*Work required:* From the entries that follow, copy exactly the lines beginning at the line holding "intros Hn Hd. unfold normalise; simpl." and continuing through the line holding "Lemma normalise_value n".

*Extracted material:*
(* ===== verification/Fc.v ===== *)
(** * The number and time types of the libraries the chain is built on

    [fc] and Boost are not part of the repository: [libraries/fc] is a git
    submodule and Boost is a system package.  The chain code uses of them
    [fc::safe<int64_t>] (the type [share_type]), [fc::uint128],
    [fc::time_point_sec], [boost::multiprecision::(u)int128_t],
    [boost::multiprecision::detail::find_msb] and [boost::rational<int128_t>].  They are parameters of the model: the
    classes [FcArith] and [BoostArith] hold their operations on [Z], and
    [FcArithLaws] and [BoostArithLaws] say what the chain code relies on.
    The operations are total functions on [Z] extending the ones on the
    machine types.  [fc_reference] and [boost_reference] show that the laws
    can be met; the concrete examples of the development run on them. *)

From stdpp Require Import base numbers.
From Stdlib Require Import ZArith Lia Znumtheory.
From S2P Require Import Prelude.

Local Open Scope Z_scope.

Definition u128_mod : Z := 2 ^ 128.

Definition check_int64 (z : Z) : result Z :=
  if in_int64 z then Ok z else Throw overflow_exception.

(** The number of bits set among the lowest 128. *)
Definition popcount128 (a : Z) : Z :=
  Z.of_nat (length (List.filter (λ i, Z.testbit a (Z.of_nat i)) (seq 0 128))).

Class FcArith := {
  (* fc::safe<int64_t> *)
  safe_add : Z → Z → result Z;
  safe_sub : Z → Z → result Z;
  safe_mul : Z → Z → result Z;
  safe_neg : Z → result Z;
  (* fc::uint128 *)
  u128_of_i64 : Z → Z;
  u128_add : Z → Z → Z;
  u128_sub : Z → Z → Z;
  u128_mul : Z → Z → Z;
  u128_div : Z → Z → result Z;
  u128_to_uint64 : Z → result Z;
  u128_to_integer : Z → result Z;
  u128_shl : Z → Z → Z;
  u128_shr : Z → Z → Z;
  u128_popcount : Z → Z;
  (* fc::time_point_sec *)
  time_add : Z → Z → Z;
  time_sub_seconds : Z → Z → Z
}.

(** [fc::safe] checks every operation and throws on overflow; [fc::uint128]
    is a 128-bit unsigned integer with wrap-around, whose narrowing
    conversions assert that nothing is lost; [time_point_sec] counts seconds
    in a [uint32_t]. *)
Class FcArithLaws (FC : FcArith) : Prop := {
  safe_add_spec a b : safe_add a b = check_int64 (a + b);
  safe_sub_spec a b : safe_sub a b = check_int64 (a - b);
  safe_mul_spec a b : safe_mul a b = check_int64 (a * b);
  safe_neg_spec a : safe_neg a = check_int64 (- a);
  u128_of_i64_spec a : u128_of_i64 a = a mod u128_mod;
  u128_add_spec a b : u128_add a b = (a + b) mod u128_mod;
  u128_sub_spec a b : u128_sub a b = (a - b) mod u128_mod;
  u128_mul_spec a b : u128_mul a b = (a * b) mod u128_mod;
  u128_div_spec a b :
    u128_div a b = if b =? 0 then Throw arithmetic_exception else Ok (a / b);
  u128_to_uint64_spec a :
    u128_to_uint64 a = if a <? 2 ^ 64 then Ok a else Throw assert_exception;
  u128_to_integer_spec a :
    u128_to_integer a = if a <? 2 ^ 32 then Ok a else Throw assert_exception;
  u128_shl_spec a n : 0 <= n → u128_shl a n = Z.shiftl a n mod u128_mod;
  u128_shr_spec a n : 0 <= n → u128_shr a n = Z.shiftr a n;
  u128_popcount_spec a : u128_popcount a = popcount128 a;
  time_add_spec t s : time_add t s = (t + s) mod 2 ^ 32;
  time_sub_seconds_spec t s : time_sub_seconds t s = t - s
}.

(** Values of the unsigned [boost::multiprecision::uint128_t] and [int128_t] the chain
    builds from [int64_t] amounts.  A rational is a pair of a numerator and a
    denominator. *)
Class BoostArith := {
  bu128_mul : Z → Z → Z;
  bu128_div : Z → Z → Z;
  rat_make : Z → Z → result (Z * Z);
  rat_mul : Z * Z → Z * Z → result (Z * Z);
  find_msb : Z → Z
}.

(** Lowest terms, as [boost::rational] keeps its values. *)
Definition normalise (n d : Z) : Z * Z := (n / Z.gcd n d, d / Z.gcd n d).

Class BoostArithLaws (B : BoostArith) : Prop := {
  bu128_div_nonneg a b : 0 <= bu128_div a b;
  bu128_mul_spec a b : 0 <= a < 2 ^ 64 → 0 <= b < 2 ^ 64 → bu128_mul a b = a * b;
  bu128_div_spec a b : 0 <= a < 2 ^ 128 → 0 < b < 2 ^ 128 → bu128_div a b = a / b;
  rat_make_zero n : rat_make n 0 = Throw arithmetic_exception;
  rat_make_spec n d :
    0 <= n < 2 ^ 126 → 0 < d < 2 ^ 126 → rat_make n d = Ok (normalise n d);
  rat_mul_spec n1 d1 n2 d2 :
    0 <= n1 < 2 ^ 63 → 0 < d1 < 2 ^ 63 → 0 <= n2 < 2 ^ 63 → 0 < d2 < 2 ^ 63 →
    rat_mul (n1, d1) (n2, d2) = Ok (normalise (n1 * n2) (d1 * d2));
  find_msb_spec a : 0 < a < 2 ^ 64 → find_msb a = Z.log2 a
}.

(** ** Reference instances *)

Definition fc_reference : FcArith := {|
  safe_add a b := check_int64 (a + b);
  safe_sub a b := check_int64 (a - b);
  safe_mul a b := check_int64 (a * b);
  safe_neg a := check_int64 (- a);
  u128_of_i64 a := a mod u128_mod;
  u128_add a b := (a + b) mod u128_mod;
  u128_sub a b := (a - b) mod u128_mod;
  u128_mul a b := (a * b) mod u128_mod;
  u128_div a b := if b =? 0 then Throw arithmetic_exception else Ok (a / b);
  u128_to_uint64 a := if a <? 2 ^ 64 then Ok a else Throw assert_exception;
  u128_to_integer a := if a <? 2 ^ 32 then Ok a else Throw assert_exception;
  u128_shl a n := Z.shiftl a n mod u128_mod;
  u128_shr a n := Z.shiftr a n;
  u128_popcount a := popcount128 a;
  time_add t s := (t + s) mod 2 ^ 32;
  time_sub_seconds t s := t - s
|}.

Lemma fc_reference_laws : FcArithLaws fc_reference.
Proof. by split. Qed.

Definition boost_reference : BoostArith := {|
  bu128_mul a b := (a * b) mod u128_mod;
  bu128_div a b := (a mod u128_mod) / (b mod u128_mod);
  rat_make n d := if d =? 0 then Throw arithmetic_exception else Ok (normalise n d);
  rat_mul p q := Ok (normalise (p.1 * q.1) (p.2 * q.2));
  find_msb a := Z.log2 a
|}.

Lemma boost_reference_laws : BoostArithLaws boost_reference.
Proof.
  split; try done; unfold bu128_mul, bu128_div, rat_make, boost_reference, u128_mod; intros.
  - destruct (decide (b mod 2 ^ 128 = 0)) as [->|]; [by rewrite Zdiv_0_r|].
    pose proof (Z.mod_pos_bound a (2 ^ 128)). pose proof (Z.mod_pos_bound b (2 ^ 128)).
    apply Z.div_pos; lia.
  - apply Z.mod_small. nia.
  - by rewrite !Z.mod_small by lia.
  - destruct (Z.eqb_spec d 0); [lia|done].
Qed.

(** ** Consequences used throughout *)

Lemma check_int64_ok z r : check_int64 z = Ok r ↔ r = z ∧ - 2 ^ 63 <= z < 2 ^ 63.
Proof.
  unfold check_int64, in_int64.
  destruct (Z.leb_spec (- 2 ^ 63) z), (Z.ltb_spec z (2 ^ 63)); simpl; naive_solver lia.
Qed.

Lemma check_int64_in z : - 2 ^ 63 <= z < 2 ^ 63 → check_int64 z = Ok z.
Proof. intros. by apply check_int64_ok. Qed.

Section laws.
Context {FC : FcArith} {FCL : FcArithLaws FC}.

Lemma safe_add_ok a b c : safe_add a b = Ok c ↔ c = a + b ∧ - 2 ^ 63 <= a + b < 2 ^ 63.
Proof. rewrite safe_add_spec. apply check_int64_ok. Qed.

Lemma safe_sub_ok a b c : safe_sub a b = Ok c ↔ c = a - b ∧ - 2 ^ 63 <= a - b < 2 ^ 63.
Proof. rewrite safe_sub_spec. apply check_int64_ok. Qed.

Lemma safe_mul_ok a b c : safe_mul a b = Ok c ↔ c = a * b ∧ - 2 ^ 63 <= a * b < 2 ^ 63.
Proof. rewrite safe_mul_spec. apply check_int64_ok. Qed.

Lemma safe_neg_ok a c : safe_neg a = Ok c ↔ c = - a ∧ - 2 ^ 63 <= - a < 2 ^ 63.
Proof. rewrite safe_neg_spec. apply check_int64_ok. Qed.

Lemma u128_of_i64_nonneg a : 0 <= a < u128_mod → u128_of_i64 a = a.
Proof. intros. rewrite u128_of_i64_spec. by apply Z.mod_small. Qed.

Lemma u128_mul_small a b : 0 <= a * b < u128_mod → u128_mul a b = a * b.
Proof. intros. rewrite u128_mul_spec. by apply Z.mod_small. Qed.

Lemma u128_add_small a b : 0 <= a + b < u128_mod → u128_add a b = a + b.
Proof. intros. rewrite u128_add_spec. by apply Z.mod_small. Qed.

Lemma u128_sub_small a b : 0 <= a - b < u128_mod → u128_sub a b = a - b.
Proof. intros. rewrite u128_sub_spec. by apply Z.mod_small. Qed.

Lemma u128_div_ok a b : b ≠ 0 → u128_div a b = Ok (a / b).
Proof. intros. rewrite u128_div_spec. by destruct (Z.eqb_spec b 0). Qed.

Lemma u128_to_uint64_ok a c : u128_to_uint64 a = Ok c ↔ c = a ∧ a < 2 ^ 64.
Proof.
  rewrite u128_to_uint64_spec. destruct (Z.ltb_spec a (2 ^ 64)); naive_solver lia.
Qed.

Lemma time_add_small t s : 0 <= t + s < 2 ^ 32 → time_add t s = t + s.
Proof. intros. rewrite time_add_spec. by apply Z.mod_small. Qed.
End laws.

Lemma normalise_bounds n d :
  0 <= n → 0 < d → 0 <= (normalise n d).1 <= n ∧ 0 < (normalise n d).2 <= d.
Proof.
  intros Hn Hd. unfold normalise; simpl.
  assert (0 < Z.gcd n d) as Hg.
  { pose proof (Z.gcd_nonneg n d). enough (Z.gcd n d ≠ 0) by lia.
    intros [_ ?]%Z.gcd_eq_0. lia. }
  destruct (Z.gcd_divide_r n d) as [k Hk].
  assert (d / Z.gcd n d = k) as ->.
  { rewrite Hk at 1. apply Z.div_mul. lia. }
  repeat split; [by apply Z.div_pos| | |].
  - apply Z.div_le_upper_bound; nia.
  - nia.
  - nia.
Qed.

(** The value of the fraction is unchanged. *)
Lemma normalise_value n d :
  0 < d → (normalise n d).1 * d = n * (normalise n d).2.
Proof.
  intros Hd. unfold normalise; simpl.
  assert (Z.gcd n d ≠ 0) as Hg by (intros [_ ?]%Z.gcd_eq_0; lia).
  destruct (Z.gcd_divide_l n d) as [a Ha], (Z.gcd_divide_r n d) as [b Hb].
  set (g := Z.gcd n d) in *. clearbody g.
  subst n d. rewrite !Z.div_mul by done. lia.
Qed.

Lemma normalise_pos n d : 0 < n → 0 < d → 0 < (normalise n d).1.
Proof.
  intros Hn Hd. pose proof (normalise_value n d Hd).
  pose proof (normalise_bounds n d ltac:(lia) Hd). nia.
Qed.

(** Turns the checked operations of a successful run into equations and ranges. *)
Ltac safe_inv :=
  repeat match goal with
  | H : safe_add _ _ = Ok _ |- _ => rewrite safe_add_spec in H
  | H : safe_sub _ _ = Ok _ |- _ => rewrite safe_sub_spec in H
  | H : safe_mul _ _ = Ok _ |- _ => rewrite safe_mul_spec in H
  | H : safe_neg _ = Ok _ |- _ => rewrite safe_neg_spec in H
  | H : check_int64 _ = Ok _ |- _ => apply check_int64_ok in H; destruct H as [-> H]
  end.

*Response to this exercise:*
  intros Hn Hd. unfold normalise; simpl.
  assert (0 < Z.gcd n d) as Hg.
  { pose proof (Z.gcd_nonneg n d). enough (Z.gcd n d ≠ 0) by lia.
    intros [_ ?]%Z.gcd_eq_0. lia. }
  destruct (Z.gcd_divide_r n d) as [k Hk].
  assert (d / Z.gcd n d = k) as ->.
  { rewrite Hk at 1. apply Z.div_mul. lia. }
  repeat split; [by apply Z.div_pos| | |].
  - apply Z.div_le_upper_bound; nia.
  - nia.
  - nia.
Qed.

(** The value of the fraction is unchanged. *)
Lemma normalise_value n d :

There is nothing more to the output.